Stem four to ten feet tall, erect, strong and woody, branching near the top, springing from roots like thick, fibrous cords, forming a huge tassel at the base of the stalk and penetrating in all directions. Leaves alternate, narrow lance-shaped, thin, dark green, pointed at both ends, finely toothed, sessile, usually smooth on both sides. Heads in large, rather loose, terminal cymose clusters, deep reddish purple; florets all perfect and fertile with tubular, five-lobed corollas; stamens five, united in a tube about the cleft-tipped style, a characteristic of all composites; involucre top-shaped, purple-tinged, its bracts imbricated in several series, closely appressed. Achenes bristly ribbed, with a double pappus, the outer row of short, very stiff, scalelike bristles, the inner row much longer, of many fine, rough hairs. (Fig. 288.)
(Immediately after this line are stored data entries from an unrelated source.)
(* ===== verification/BnsRegistry.v ===== *)
(** * BNS: the registry

    [CentralizedBnsRegistry] of [bns-indexer/src/registry.rs]: the resolution of
    owners, the checks of authority and of the owner graph, the mutations of
    names, documents, keys, policies, aliases and payment targets, and the
    queries. *)

From S2P Require Import Prelude BnsModel BnsStore.

Definition missing_document_state (name doc_type : string) : DocumentState :=
  mkDocumentState name doc_type 0 0 DsMissing (document_ref_new ZERO_HASH "" ZERO_HASH)
    unset_principal unset_principal "" 0 0 0 ZERO_HASH ZERO_HASH ZERO_HASH ZERO_HASH ZERO_HASH
    ZERO_HASH.

Section registry.
Context `{BnsLibs} `{Clock}.

(** ** Authority sets *)

Definition authority_set (name : string) : M AuthoritySetState :=
  let* set := get_authority_set name in
  ret (default (empty_authority_set name) set).

Definition require_active_authority_set_at (name : string) (now : Z) : M AuthoritySetState :=
  let* state := get_name name in
  let* state := ok_or state (NameNotFound name) in
  check (negb (bool_decide (effective_status_at state now = NsActive))) NoConcreteSigner ;;
  let* set := authority_set name in
  check (as_active_key_count set =? 0) NoConcreteSigner ;;
  ret set.

Definition require_active_authority_set (name : string) : M AuthoritySetState :=
  let* now := now_timestamp in
  require_active_authority_set_at name now.

(** ** Owners *)

(** [materialize_name_state_at] over the resolution it calls. *)
Definition materialize_with (resolve : NameState -> Z -> M OwnerResolution) (state : NameState)
    (now : Z) : M NameState :=
  let state := materialize_status_at state now in
  let* owner := resolve state now in
  ret (set_ownership (or_effective_owner owner) (or_source owner)
         (ns_transferable state && bool_decide (ns_status state = NsActive)
          && bool_decide (or_source owner = OsAssetOwnerFallback)) state).

(** A name without an owner of its own has the owner of its parent, whose name
    is shorter: the length of the name is fuel enough. *)
Fixpoint resolve_owner_fuel (fuel : nat) (state : NameState) (now : Z) : M OwnerResolution :=
  match fuel with
  | O => lift BDiverges
  | S fuel' =>
      if bool_decide (pr_kind (ns_semantic_owner state) = PkBnsName) then
        let* authority :=
          if bool_decide (ns_status state = NsActive)
          then require_active_authority_set_at (pr_value (ns_semantic_owner state)) now
          else authority_set (pr_value (ns_semantic_owner state)) in
        ret (mkOwnerResolution (ns_semantic_owner state) OsExplicitSemanticOwner
               (as_root authority) (as_seq authority))
      else if is_top_level_name (ns_name state) then
        let* authority := authority_set (ns_name state) in
        ret (mkOwnerResolution (chain_account (ns_asset_owner state)) OsAssetOwnerFallback
               (as_root authority) (as_seq authority))
      else
        let* parent :=
          ok_or (parent_name (ns_name state)) (InvalidMutation "second-level name has no parent") in
        let* parent_state := get_name parent in
        let* parent_state := ok_or parent_state (NameNotFound parent) in
        let* owner :=
          if bool_decide (ns_status state = NsActive) then
            let* parent_state := materialize_with (resolve_owner_fuel fuel') parent_state now in
            check (negb (bool_decide (ns_status parent_state = NsActive))) NoConcreteSigner ;;
            resolve_owner_fuel fuel' parent_state now
          else resolve_owner_fuel fuel' (materialize_status_at parent_state now) now in
        ret (mkOwnerResolution (or_effective_owner owner) OsParentInherited
               (or_authority_root owner) (or_authority_seq owner))
  end.

Definition resolve_owner_from_state_at (state : NameState) (now : Z) : M OwnerResolution :=
  resolve_owner_fuel (S (String.length (ns_name state))) state now.

Definition materialize_name_state_at (state : NameState) (now : Z) : M NameState :=
  materialize_with resolve_owner_from_state_at state now.

Definition materialize_name_state (state : NameState) : M NameState :=
  let* now := now_timestamp in
  materialize_name_state_at state now.

Definition resolve_owner_for_name (name : string) : M OwnerResolution :=
  let* state := get_name name in
  let* state := ok_or state (NameNotFound name) in
  let* now := now_timestamp in
  resolve_owner_from_state_at (materialize_status_at state now) now.

Definition required_raw_name (name : string) : M NameState :=
  let* state := get_name name in
  ok_or state (NameNotFound name).

Definition ensure_active_name (state : NameState) : M unit :=
  let* now := now_timestamp in
  let status := effective_status_at state now in
  check (negb (bool_decide (status = NsActive)))
    (InvalidMutation ("name `" +:+ ns_name state +:+ "` is not active: " +:+ name_status_str status)).

Definition required_active_name (name : string) : M NameState :=
  let* state := required_raw_name name in
  ensure_active_name state ;;
  materialize_name_state state.

Definition validate_semantic_owner_target (owner : Principal) : M unit :=
  lift (validate_semantic_owner owner) ;;
  if bool_decide (pr_kind owner = PkBnsName)
  then require_active_authority_set (pr_value owner) ;; ret tt
  else ret tt.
In cultivated crops the perennial roots are destroyed by the plow and the following tillage, but in land where there is danger of washing, or which for other reasons is not desired to be put under cultivation, the grubbing-hoe or the scythe must be persistently used. Cut closely in May, repeating in June, and again in August and September, thus preventing all seed development and exhausting the roots of all sustenance supplied by the leaf-growth.